Should (non-Orthodox) rabbis perform intermarriages? YES!–because when you refuse to do the wedding, guess who’s never going to come back? And because you can’t talk about egalitarianism and acceptance and then refuse to engage in the corresponding behavior. Even modern Orthodox rabbis like Joseph Telushkin have come to recognize the problems with the swat-away of couples who seek intermarriage (though I imagine he’s not in the business of performing such ceremonies).

And your pulpit talks, dear rabbis, should not decry intermarriage. There are intermarried families in your pews. Don’t shame those who come to you–they won’t be back. (This is among the reasons that those of us associated with the Society for Humanistic Judaism are expressly NOT against intermarriage–and also because we recognize that the Jewish people have grown over time through marriages between Jews and non-Jews. As a rabbinical student, I was asked about this during the admissions process. Guess what my answer was?)
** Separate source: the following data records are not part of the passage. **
(** ** The refresh list *)

Lemma refresh_insert_ok h t a p :
  (∀ x, x ∈ p → is_Some (h !! x)) → ∃ p', refresh_insert h t a p = Some p' ∧ p' ≡ₚ a :: p.
Proof.
  induction p as [|x p IH]; intros Hin; cbn [refresh_insert]; [eauto|].
  destruct (Hin x) as [n ->]; [by left|]. cbn [mbind option_bind].
  destruct (t <? _); [eauto|]. destruct IH as (p' & -> & Hp); [intros; apply Hin; by right|].
  cbn. eexists. split; [done|]. rewrite Hp. apply Permutation_swap.
Qed.

Lemma start_refresh_ok w a l :
  dom (w_heap w) = list_to_set l → a ∈ l → NoDup (pending_refreshes w) → pending_refreshes w ⊆ l →
  ∃ p', start_refresh_timer cfg w a = Some (wr_refreshes w p') ∧ NoDup p' ∧ p' ⊆ l.
Proof.
  intros Hd Ha Hnd Hsub. unfold start_refresh_timer. rewrite Hmem. cbn [negb].
  assert (Hin : ∀ x, x ∈ l → is_Some (w_heap w !! x)).
  { intros x Hx. apply elem_of_dom. rewrite Hd. by apply elem_of_list_to_set. }
  destruct (Hin a Ha) as [n Hn]. rewrite Hn. cbn [mbind option_bind].
  destruct (refresh_insert_ok (w_heap w) (c_refresh_time (n_ct n)) a
    (filter (λ x, x ≠ a) (pending_refreshes w))) as (p' & -> & Hp).
  { intros x Hx. apply Hin, Hsub. by apply list_elem_of_filter in Hx as [_ Hx]. }
  cbn. eexists. split; [done|]. rewrite Hp. split.
  - apply NoDup_cons. split; [|by apply NoDup_filter]. intros Hx. by apply list_elem_of_filter in Hx as [? _].
  - intros x Hx. apply elem_of_cons in Hx as [->|Hx]; [done|].
    apply Hsub. by apply list_elem_of_filter in Hx as [_ Hx].
Qed.

(** ** Insertion *)

Lemma new_shtag_ok ok shtag m : (∀ i, ok i = true) → kv_full m →
  ∃ t m', new_shtag cfg ok shtag (Some m) = Some (Some (t, Some m')) ∧ kv_full m'.
Proof.
  intros Hok Hm. unfold new_shtag. rewrite Hok, Hmem. cbn [negb mbind option_bind].
  destruct shtag as [t|].
  - destruct (kv_put_full (λ i, ok (S i)) m ul_shtag_key (StrVal (Some t))) as (m' & -> & Hm');
      [by intros; apply Hok|done|]. eauto.
  - destruct (kv_get m ul_shtag_key); eauto.
Qed.

Lemma new_ucontact_ok ok dm aor contact ci now :
  (∀ i, (10 ≤ i)%nat → ok i = true) →
  ∃ o, new_ucontact cfg ok dm aor contact ci now = Some o
    ∧ ∀ c, o = Some c → kv_ok c ∧ c_state c = CS_NEW ∧ contact_id c = ci_contact_id ci
        ∧ c_aor c = aor ∧ c_flags c = ci_flags ci ∧ c_q c = ci_q ci ∧ c_expires c = ci_expires ci
        ∧ c_c c = contact ∧ c_refresh_time c = ci_refresh_time ci.
Proof.
  intros Hok. unfold new_ucontact. rewrite Hmem.
  destruct (negb (ok 0%nat) || _); [by exists None|].
  destruct (parse_uri 1 contact); [|by exists None].
  destruct (negb _); [by exists None|].
  set (m := match nonempty (ci_packed_kv_storage ci) with Some p => _ | None => _ end).
  assert (Hm : kv_full m).
  { unfold m. destruct (nonempty _); [apply store_deserialize_full|]. intros k. by rewrite lookup_empty. }
  destruct (new_shtag_ok (λ i, ok (10 + i)%nat) (ci_shtag ci) m) as (t & m' & -> & Hm'); [|done|].
  { intros. apply Hok. lia. }
  cbn [mbind option_bind]. destruct (compute_next_hop _ _ _); [|by exists None].
  eexists. split; [done|]. intros c [= <-]. split_and!; try done. by exists m'.
Qed.

Lemma restore_ok ok r kv : kv_full kv → ok = true → is_Some (r_kv_storage r) →
  ∃ m, restore_urecord_kv_store ok r kv = Some (wr_rkv r (Some m)).
Proof.
  intros Hkv -> [m Hm]. unfold restore_urecord_kv_store.
  destruct (kv !! urec_store_key) as [[v|]|] eqn:E; [eauto|by apply Hkv in E|].
  exists m. rewrite <- Hm. by destruct r.
Qed.

Lemma list_ok_alloc h head l a c :
  list_ok h head l → a ∉ l → kv_ok c →
  is_list (<[a := CtNode 0 0 c]> h) head l ∧ heap_kv (cts (<[a := CtNode 0 0 c]> h)).
Proof.
  intros ((-> & Hnd & H0 & Hs) & Hkv) Ha Hc. split.
  - split_and!; try done. by apply seg_insert.
  - rewrite cts_insert. by apply map_Forall_insert_2.
Qed.

(** [mem_insert_ucontact] fails and changes nothing, or it adds the new contact. *)
Lemma mem_insert_ok ok w r l a contact ci now :
  ul_inv w r l → a ∉ l → a ≠ 0 → (∀ i, (10 ≤ i)%nat → ok i = true) →
  mem_insert_ucontact cfg ok w r a contact ci now = Some (w, r, 0) ∨
  ∃ c h' p' m head',
    new_ucontact cfg ok (r_domain r) (r_aor r) contact ci now = Some (Some c)
    ∧ mem_insert_ucontact cfg ok w r a contact ci now
      = Some (UlWorld h' p' (ul_dbh w) (cid_vals w) (stat_contacts w + 1) (stat_expires w)
                (ul_trace w ++ [Event_insert a]), wr_contacts (wr_rkv r (Some m)) head', a)
    ∧ cores h' = <[a := core c]> (cores (w_heap w))
    ∧ ul_inv (UlWorld h' p' (ul_dbh w) (cid_vals w) (stat_contacts w + 1) (stat_expires w)
                (ul_trace w ++ [Event_insert a])) (wr_contacts (wr_rkv r (Some m)) head')
        (place_new cfg (q_of (cores h')) a l).
Proof.
  intros (Hl & Hd & Hnd & Hsub & Hst & Hslot & Hrkv) Hal Ha0 Hok. unfold mem_insert_ucontact.
  destruct (new_ucontact_ok ok (r_domain r) (r_aor r) contact ci now Hok) as ([c|] & En & Hnew);
    rewrite En; cbn [mbind option_bind]; [|by left]. right.
  destruct (Hnew c eq_refl) as ((m & Em & Hm) & _).
  destruct (list_ok_alloc (w_heap w) (r_contacts r) l a c Hl Hal) as [Hl1 Hkv1]; [by exists m|].
  set (h1 := <[a := CtNode 0 0 c]> (w_heap w)) in *.
  assert (Hd1 : dom h1 = list_to_set (a :: l)) by (unfold h1; rewrite dom_insert_L, Hd; done).
  assert (Href : ∃ p', (if c_refresh_time c =? 0 then Some (wr_heap w h1)
    else start_refresh_timer cfg (wr_heap w h1) a) = Some (wr_refreshes (wr_heap w h1) p')
    ∧ NoDup p' ∧ p' ⊆ a :: l).
  { destruct (c_refresh_time c =? 0).
    - exists (pending_refreshes w). split_and!; [by destruct w|done|]. set_solver.
    - apply start_refresh_ok; [done|by left|done|]. cbn. set_solver. }
  destruct Href as (p' & -> & Hndp & Hsubp). cbn [mbind option_bind].
  rewrite Hslot, Em. destruct (restore_ok (ok 20%nat) r m Hm) as (m' & ->); [apply Hok; lia|done|].
  cbn [mbind option_bind]. cbn [w_heap wr_refreshes wr_heap add_contacts r_contacts wr_rkv].
  destruct (insert_contact_ok cfg h1 (r_contacts r) l a c) as (h' & head' & -> & Hl' & Hc'); [done..| |].
  { unfold h1. by rewrite lookup_insert_eq. }
  assert (Hcores : cores h' = <[a := core c]> (cores (w_heap w))).
  { unfold cores. rewrite Hc'. unfold h1. by rewrite cts_insert, fmap_insert. }
  cbn [mbind option_bind]. exists c, h', p', m', head'. split; [done|]. split; [done|]. split; [done|].
  assert (Eq : place_new cfg (q_of (cores h')) a l = place_new cfg (q_of (cts h1)) a l).
  { unfold place_new. rewrite q_of_cores, Hc'. destruct (desc_time_order cfg); [done|].
    erewrite split_at_ext; [done|]. intros b. by rewrite q_of_cores, Hc'. }
  rewrite Eq. pose proof (place_new_perm cfg (q_of (cts h1)) a l) as Hp.
  split_and!; cbn; try done.
  - split; [done|]. by rewrite Hc'.
  - by rewrite <- (cores_dom h'), Hcores, dom_insert_L, cores_dom, Hd, (list_to_set_perm_L _ _ Hp).
  - intros x Hx. rewrite Hp. by apply Hsubp.
  - rewrite Hp, Hst. cbn. lia.
Qed.
(* ===== verification/UlOps.v ===== *)
(** * UlOps: the operations on a record keep its invariant

    Insertion, update and deletion by the registrar and the passes of the timers, for every
    mode with contacts in memory: they return, keep the list and its order. *)

From stdpp Require Import prelude list strings gmap.
From Stdlib Require Import ZArith Lia.
From S2P Require Import Prelude CString UriParser UriOps UlContact UlRecord UlFacts UlSync.

(** ** The order by q *)

Fixpoint q_sorted (q : Z → Z) (l : list Z) : Prop :=
  match l with [] => True | a :: l' => Forall (λ b, q b <= q a) l' ∧ q_sorted q l' end.

Lemma q_sorted_app q l1 l2 :
  q_sorted q (l1 ++ l2) ↔ q_sorted q l1 ∧ q_sorted q l2 ∧ ∀ a b, a ∈ l1 → b ∈ l2 → q b <= q a.
Proof.
  induction l1 as [|x l1 IH]; cbn [app q_sorted]; [set_solver|]. rewrite IH, Forall_app, !Forall_forall.
  set_solver.
Qed.

Lemma q_sorted_ext q q' l : (∀ a, a ∈ l → q a = q' a) → q_sorted q l → q_sorted q' l.
Proof.
  induction l as [|x l IH]; intros E; cbn [q_sorted]; [done|]. intros [Hx Hs]. split.
  - rewrite Forall_forall in *. intros b Hb. rewrite <- !E by set_solver. by apply Hx.
  - apply IH; [|done]. intros; apply E. by right.
Qed.

(** [mem_insert_ucontact] keeps the order: after the contacts with a higher or the same q. *)
Lemma place_new_sorted cfg q a l :
  desc_time_order cfg = false → q_sorted q l → q_sorted q (place_new cfg q a l).
Proof.
  intros Ho Hs. unfold place_new. rewrite Ho.
  pose proof (split_at_app (λ b, q b <? q a) l) as E.
  pose proof (split_at_before (λ b, q b <? q a) l) as Hb.
  pose proof (split_at_after (λ b, q b <? q a) l) as Ha.
  destruct (split_at _ l) as [l1 l2]. cbn [fst snd] in *. subst l.
  apply q_sorted_app in Hs as (H1 & H2 & H12). rewrite Forall_forall in Hb.
  assert (Hlt : ∀ b, b ∈ l2 → q b <= q a).
  { destruct l2 as [|d l2]; [set_solver|]. apply Z.ltb_lt in Ha. cbn in H2. destruct H2 as [H2 _].
    rewrite Forall_forall in H2. intros b [->|Hin]%elem_of_cons; [lia|]. specialize (H2 b Hin). lia. }
  apply q_sorted_app. split_and!; [done| |].
  - split; [|done]. by rewrite Forall_forall.
  - intros x b Hx [->|Hb']%elem_of_cons; [|by apply H12].
    specialize (Hb x Hx). apply Z.ltb_ge in Hb. lia.
Qed.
When you shame those who are intermarried or considering it, you sound like The Forward. And The Forward is now looking backward.

Plasticine prayers

So, I mentioned at some point on the blog that I’m a rabbinical student here. The current rabbinical seminar centers on the Jewish calendar, holidays, liturgy, etc. Among the items discussed last week was Shalom Auslander’s short story, “It Ain’t Easy Bein’ Supremey.” In it, the protagonist creates two golems using instructions in Kabbalah for Dummies, and chaos ensues. Interspersed throughout the story are excerpts (translated into English) from various traditional Jewish prayers, with “Epstein” (the protagonist in the story) taking the place of the name of God.

It’s a hoot, though not for the religiously faint of heart (that’s true for a lot of Auslander’s writing). We used it in class as a way of leveraging into thinking about what prayers say and what, as Humanistic Jews, we should say in liturgical texts, because integrity of thought and speech is central to the movement’s self-definition.

This, plus reading for the next class session, brought me back around to thinking about the language of liturgy. I’m still unsure about how I think we should approach dealing with traditional texts and melodies from a humanistic perspective. One thing I liked seeing was a few texts from HJ services that recognized past practice and prayer, then turned to what we now say. But I’m a history buff (ask Mrs. Secular Jew in Indy about that), so that would appeal to me. And, of course, you can’t stick a “this is what we used to say” prefix onto everything–it’s not as though the reasons for the musaf service in traditional practice are persuasive for a humanistic Jew. (Heck, it’s not even persuasive for plenty of folks in the Conservative movement!)

Nevertheless, after seeing a number of HJ liturgical texts, I still think I would like to see a bit more in the way of adopting traditional forms into HJ liturgical practice. I’m not sure what that would look like–I actually rather like the adaptation of Shalom Aleichem that I’ve seen in HJ texts–but I’m sure I’ll continue to ponder this as time goes on and as I have more reason to communicate with other Jews about what I’m up to.